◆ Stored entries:
*** Begin section ***

Lemma kinit_ok end_ : 0x80000000 < end_ <= 0x83fff000 -> init_ok (PGROUNDUP end_) PHYSTOP 23.
Proof.
  intros He. destruct (PGROUNDUP_spec end_) as [Hr Hm]; [lia|]. set (b := PGROUNDUP end_) in *.
  assert (ROUNDUP b 16 = b) as Eb by (destruct (ROUNDUP_spec b 16); [lia..|dlia]).
  assert (blk 22 = 2 ^ 26 /\ blk 23 = 2 ^ 27) as [E22 E23] by done.
  assert (0x80001000 <= b <= 0x83fff000) as Hb by (clear -He Hr Hm; dlia).
  constructor; rewrite ?Eb; unfold PHYSTOP; try lia.
  - split; [lia|]. change (23 - 1) with 22. rewrite E22, E23. lia.
  - by vm_compute.
  - intros k Hk [E1 E2]. change (meta_size 23) with kmeta in *.
    pose proof (kspread_ok k Hk) as Hs. unfold kspread in Hs.
    set (e := 16 * ((0x88000000 - b) / 16)) in *.
    assert (e = 0x88000000 - b) as Ee by (subst e; clear -Hm; dlia).
    assert (2 ^ (22 - k) <= Rk e k).
    { unfold Rk. apply Z.div_le_lower_bound; [pose proof (blk_pos k); lia|].
      assert (blk k * 2 ^ (22 - k) = blk 22) as ->; [|lia].
      unfold blk. rewrite <- Z.mul_assoc, <- Z.pow_add_r by lia. do 2 f_equal. lia. }
    assert (k <= 7) as Hk7 by lia.
    assert (Rk e k mod 2 = 0) as Hev; [|rewrite E2 in Hev; clear -E1 Hev; dlia].
    assert (e = 2 * blk k * (2 ^ (7 - k) * (e / 4096))) as Ek.
    { assert (e = 4096 * (e / 4096)) as E by (rewrite Ee; clear -Hm; dlia). rewrite E at 1.
      assert (2 * blk k * 2 ^ (7 - k) = 4096) as <-; [|lia]. unfold blk.
      replace (2 * (16 * 2 ^ k) * 2 ^ (7 - k)) with (32 * (2 ^ k * 2 ^ (7 - k))) by lia.
      rewrite <- Z.pow_add_r by lia. by replace (k + (7 - k)) with 7 by lia. }
    unfold Rk. rewrite Ek. pose proof (blk_pos k ltac:(lia)).
    replace (2 * blk k * (2 ^ (7 - k) * (e / 4096))) with ((2 ^ (7 - k) * (e / 4096)) * 2 * blk k) by lia.
    rewrite Z.div_mul by lia. apply Z.mod_mul. lia.
Qed.

(** ** Theorems *)

(** C1: the allocator refines its abstract specification.  In every state
    that represents the handed-out blocks [A], [bd_malloc] of up to 2^63
    bytes and [bd_free] of a block of [A] return (no panic, no access outside
    the bit arrays, no endless loop); a block handed out is big enough, has
    its size's alignment, lies in the available memory and overlaps no block
    of [A]; a refusal means that no aligned block of that size is free; and
    the state afterwards represents [A] with exactly that change. *)
Theorem buddy_refines_spec (g : region) (s : bd) (A : list block) (o : request) :
  rep g s A -> allowed A o ->
  exists r s', serve o s = Ret (r, s') /\ good_answer g A o r /\ rep g s' (after A o r).
Proof. apply serve_sim. Qed.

*** End section ***

◆ Exercise goal:
Each line from the one with "rep g s A -> allowed A o ->" through the last line of the records must be written out word for word. Include nothing else.

◆ Solved exercise:
  rep g s A -> allowed A o ->
  exists r s', serve o s = Ret (r, s') /\ good_answer g A o r /\ rep g s' (after A o r).
Proof. apply serve_sim. Qed.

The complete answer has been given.